> [TASK GOAL]: Take the entries below and print, exactly, the stretch from the line containing "injection Hp as Hp." through the line containing "Definition queue_below (d", both included.

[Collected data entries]
***

(** C5: The session invariant. Whatever bytes arrive, in whatever pieces, over
    TLS or in the clear, and whatever the store, the disk, the relay and the
    socket answer, every state a session reaches from accept satisfies: each
    accepted recipient is printable, free of quotes and angle brackets and parses
    as an address, and there are at most [limits.rcpts] of them; a sender is set
    once MAIL was accepted and is as clean; DATA is only entered with a recipient;
    the message buffer stays within the raw cap and the scan position within the
    buffer; the reply backlog stays within its cap plus one reply; on a plaintext
    listener an unfinished command line stays within [SMTP_MAX_LINE]; the TCP
    peer address never changes, and the claimed client address differs from it
    only when that peer is in the trusted proxy list. *)
Theorem session_invariant {E : DlEngine} {H : Host} (cfg : Config) (ip : bytes) (implicit_tls : bool) (c : Conn)
  (Hmsg : is_u32 (lim_message (limits cfg))) (Hline : is_u32 (lim_line (limits cfg)))
  (Hrcpts : is_u32 (lim_rcpts (limits cfg)))
  (Hs : session cfg (server_init cfg) ip implicit_tls c) :
  Forall rcpt_clean (rcpts c) /\
  (lim_rcpts (limits cfg) <> 0 -> len (rcpts c) <= lim_rcpts (limits cfg)) /\
  (state c = ST_MAIL \/ state c = ST_DATA -> exists f, from c = Some f /\ path_clean f = true) /\
  (state c = ST_DATA -> rcpts c <> []) /\
  len (data c) <= raw_cap (server_init cfg) /\ (scan_pos c <= length (data c))%nat /\
  len (out c) <= SMTP_IN_MAX_OUT + (len (host_name cfg) + 128) /\
  (implicit_tls = false -> closed c = false -> len (c_in c) <= SMTP_MAX_LINE) /\
  real_ip c = ip /\ (peer_ip c = ip \/ proxy_peer_trusted (cl_proxy_from (listen cfg)) ip = true).
Proof.
  pose proof (server_init_ok cfg Hmsg Hline Hrcpts) as Hlim.
  destruct (session_inv_holds cfg (server_init cfg) Hlim ip implicit_tls c Hs)
    as (((S1 & S2 & S3 & S4 & S5) & Ho & _) & _ & Hin & Hip).
  split; [done|]. split; [done|]. split; [|split; [|split; [done|split; [done|split; [done|split; [|done]]]]]].
  - intros [Hst|Hst]; rewrite Hst in S3; apply S3.
  - intros Hst. rewrite Hst in S3. apply S3.
  - intros Hb. by apply Hin.
Qed.

(** ** Acceptance *)

Section Acceptance.
Context {E : DlEngine} {L : DlLaws E} {H : Host} {HL : HostLaws H} (cfg : Config) (lim : Limits).
Implicit Types (w : World) (c : Conn).

Lemma conn_flush_ok P c : preserves (step_ok cfg P) (conn_flush c).
Proof.
  unfold conn_flush. destruct (_ <=? _)%nat; [by apply preserves_ret, _|].
  apply preserves_bind; [exact _|apply get_w_ok|intros w0].
  apply preserves_bind; [exact _| |intros rs; by apply preserves_ret, _].
  destruct (tls c) as [t|]; [destruct (smtp_in_tls_pending _ _)|];
    apply on_host_ok; first [apply send_keeps|apply tls_send_keeps].
Qed.

Lemma conn_reply_ok P c t : preserves (step_ok cfg P) (conn_reply c t).
Proof. unfold conn_reply. destruct (_ >? _); [by apply preserves_ret, _|apply conn_flush_ok]. Qed.

Lemma reply_close_ok P c t : preserves (step_ok cfg P) (reply_close c t).
Proof. unfold reply_close. apply preserves_bind; [exact _|apply conn_reply_ok|intros ?; by apply preserves_ret, _]. Qed.

(** A reply queues its text, or the connection was over its backlog. *)
Lemma conn_reply_said c t : returns (fun c' => said c' = said c \/ said c' = said c ++ [t]) (conn_reply c t).
Proof.
  unfold conn_reply. destruct (_ >? _); [by apply returns_ret; left|]. unfold conn_flush.
  destruct (_ <=? _)%nat; [by apply returns_ret; right|]. apply returns_any. intros w. apply returns_any. intros rs.
  apply returns_ret. right. by destruct (flush_loop _ _ _).
Qed.

Lemma reply_close_said c t : returns (fun c' => said c' = said c \/ said c' = said c ++ [t]) (reply_close c t).
Proof.
  unfold reply_close. apply (returns_bind (fun c' => said c' = said c \/ said c' = said c ++ [t])); [apply conn_reply_said|].
  intros c' Hc'. by apply returns_ret.
Qed.

Lemma next_msgid_same s : same_outside (in_rel RMeta) (db s) (db (store_next_msgid s).1).
Proof.
  unfold store_next_msgid. step_intern.
  assert (X : same_outside (in_rel RMeta) (db s) (db s0)) by by apply ext_same_outside.
  destruct (i =? 0); [exact X|]. rewrite meta_read_prefix. destruct (_ <? 0); [exact X|]. cbv zeta.
  destruct (u32 _ =? 0); [exact X|]. set (r := [i; _]).
  pose proof (add_same_outside (in_rel RMeta) s0 RMeta r eq_refl) as Ha.
  destruct (add_fact s0 RMeta r) as [s1 rc]. cbn [fst] in Ha. destruct (rc <? 0); [by etrans|]. cbn [fst].
  rewrite delete_rows_if. etrans; [exact X|]. etrans; [exact Ha|]. by apply delete_same_outside.
Qed.

Lemma next_msgid_ok P : (forall x, P RMeta x) -> preserves (step_ok cfg P) (on_store store_next_msgid).
Proof.
  intros HP. apply (preserves_mono cfg (in_rel RMeta)); [intros r x ->; apply HP|].
  apply on_store_ok.
  - intros s Hwf. by apply (run_op_wf s ONextMsgid Hwf).
  - apply next_msgid_same.
  - intros s x Hx. by apply (next_msgid_same s).
  - intros s m k f t. apply (envelope_same (in_rel RMeta)); [apply next_msgid_same|done].
Qed.

Lemma spool_inbound_ok P m msg : is_u32 m -> preserves (step_ok cfg P) (spool_inbound cfg m msg).
Proof.
  intros Hm. unfold spool_inbound.
  assert (Hmk : preserves (step_ok cfg P) (mkdir_p (sg_spool (storage cfg)))).
  { unfold mkdir_p. apply preserves_if; intros _; [by apply preserves_ret, _|].
    apply preserves_bind; [exact _| |intros []; [apply on_host_ok, mkdir_keeps|by apply preserves_ret, _]].
    generalize (@nil Z). generalize (sg_spool (storage cfg)). intros s. induction s as [|x s IH]; intros pre; cbn [mkdir_loop];
      [by apply preserves_ret, _|]. apply preserves_if; intros _; [|apply IH].
    apply preserves_bind; [exact _|apply on_host_ok, mkdir_keeps|]. intros []; [apply IH|by apply preserves_ret, _]. }
  apply preserves_bind; [exact _|exact Hmk|intros made]. destruct (negb made); [by apply preserves_ret, _|].
  destruct (spool_in_path cfg m 4096) as [p|] eqn:Hp; [|by apply preserves_ret, _].
  apply preserves_bind; [exact _| |intros ?; by apply preserves_ret, _].
  intros w. unfold on_host. pose proof (write_other (w_host w) p msg) as Hw.
  destruct (write_file (w_host w) p msg) as [h ok]. cbn [fst] in *. split; [done|]. split; [reflexivity|]. split; [done|].
  intros m' k' f t b (A1 & A2 & A3 & q & A4 & A5). split; [done|]. split; [done|]. split; [done|]. exists q. split; [done|].
  cbn [w_host]. rewrite Hw; [done|]. intros ->. unfold spool_in_path in Hp. destruct (_ <=? _)%nat; [done|].
  injection Hp as Hp. apply spool_out_path_eq in A4. rewrite <- Hp in A4. apply app_inv_head in A4. injection A4 as A4.
  apply (f_equal spool_name_parse) in A4. rewrite out_name_parse in A4 by done.
  by rewrite (spool_parse_in (print_u32 m) m (print_u32_numeral m Hm)) in A4.
Qed.

(** Every queue row has a message id the counter has passed. *)
Definition queue_below (d : dl_db) : Prop :=
  forall x, dl_has d RQueue x -> exists v, meta_fact d v /\ col x 0 <= v.

(** What the store must satisfy when a message ends: it is well typed, message
    ids grow, the counter has few rows, and a message for [n] recipients has
    fewer than 2^32 destinations. *)
Definition deliverable (d : dl_db) (n : Z) : Prop :=
  store_wf d /\ queue_below d /\
  (exists vs, (length vs <= META_MAX_ROWS)%nat /\ forall v, meta_fact d v -> v ∈ vs) /\
  exists N, 1 <= N /\ N * n <= UINT32_MAX /\ dests_bound d N.

Definition reply_250 : bytes := bs "250 2.0.0 OK: queued" ++ CRLF.

(** The facts the end of a message may write. *)
Definition message_facts (r : Rel) (x : row) : Prop := r = RLog \/ r = RRevmap \/ r = RMeta \/ r = RQueue.

Lemma meta_message r x : in_rel RMeta r x -> message_facts r x.
Proof. intros ->. right; right; by left. Qed.

Lemma msg_message m r x : msg_facts m r x -> message_facts r x.
Proof. intros [->|[->|[-> _]]]; unfold message_facts; auto. Qed.

(** The loop over the recipients, from a world in which only the counter moved. *)
Lemma deliver_loop_spec w w2 m msg sender rcpts0 ts N :
  step_ok cfg (in_rel RMeta) w w2 -> store_wf (w_db w) -> is_u32 m -> is_u32 ts ->
  (forall x, dl_has (w_db w) RQueue x -> col x 0 < m) -> 1 <= N -> N * len rcpts0 <= UINT32_MAX ->
  dests_bound (w_db w) N ->
  let '(w', ok) := deliver_rcpts cfg msg sender rcpts0 m ts 0 true w2 in
  step_ok cfg message_facts w w' /\
  (ok = true -> forall rcpt, rcpt ∈ rcpts0 -> rcpt_done cfg w w' m sender rcpt).
Proof.
  intros X Hwf Hm Hts Hlt HN HNn Hb.
  assert (Ha : forall dom loc dst, alias_fact (w_db w2) dom loc dst <-> alias_fact (w_db w) dom loc dst).
  { intros. apply (alias_same (in_rel RMeta)); [done|done|apply X]. }
  pose proof (deliver_rcpts_spec cfg msg sender m ts N rcpts0 HN Hts w2 0 true) as Hd.
  destruct (deliver_rcpts cfg msg sender rcpts0 m ts 0 true w2) as [w' ok]. destruct Hd as [Hs Hd].
  - split; [by apply X|]. split; [|split; [done|lia]]. intros k x _ [Hx Hp].
    apply (proj2 (proj1 (proj2 X))) in Hx; [|done]. apply Hlt in Hx. unfold col in Hx.
    destruct x as [|a x]; [done|]. cbn [take] in Hp. injection Hp as -> _. simpl in Hx. lia.
  - intros dom loc. destruct (Hb dom loc) as (l & Hl & Hin). exists l. split; [done|]. intros x Hx%Ha. auto.
  - split.
    + etrans; [by apply (step_ok_mono cfg _ _ _ _ meta_message)|by apply (step_ok_mono cfg _ _ _ _ (msg_message m))].
    + intros Hok rcpt Hin. destruct (Hd Hok rcpt Hin) as [Hl|(loc & dom & Hsp & D1 & D2)]; [by left|right].
      exists loc, dom. split; [done|]. split; [intros dst Hdst; by apply D1, Ha|].
      intros Hno. apply D2. intros dst Hdst%Ha. by apply (Hno dst).
Qed.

***

> [ANSWER]:
  injection Hp as Hp. apply spool_out_path_eq in A4. rewrite <- Hp in A4. apply app_inv_head in A4. injection A4 as A4.
  apply (f_equal spool_name_parse) in A4. rewrite out_name_parse in A4 by done.
  by rewrite (spool_parse_in (print_u32 m) m (print_u32_numeral m Hm)) in A4.
Qed.

(** Every queue row has a message id the counter has passed. *)
Definition queue_below (d : dl_db) : Prop :=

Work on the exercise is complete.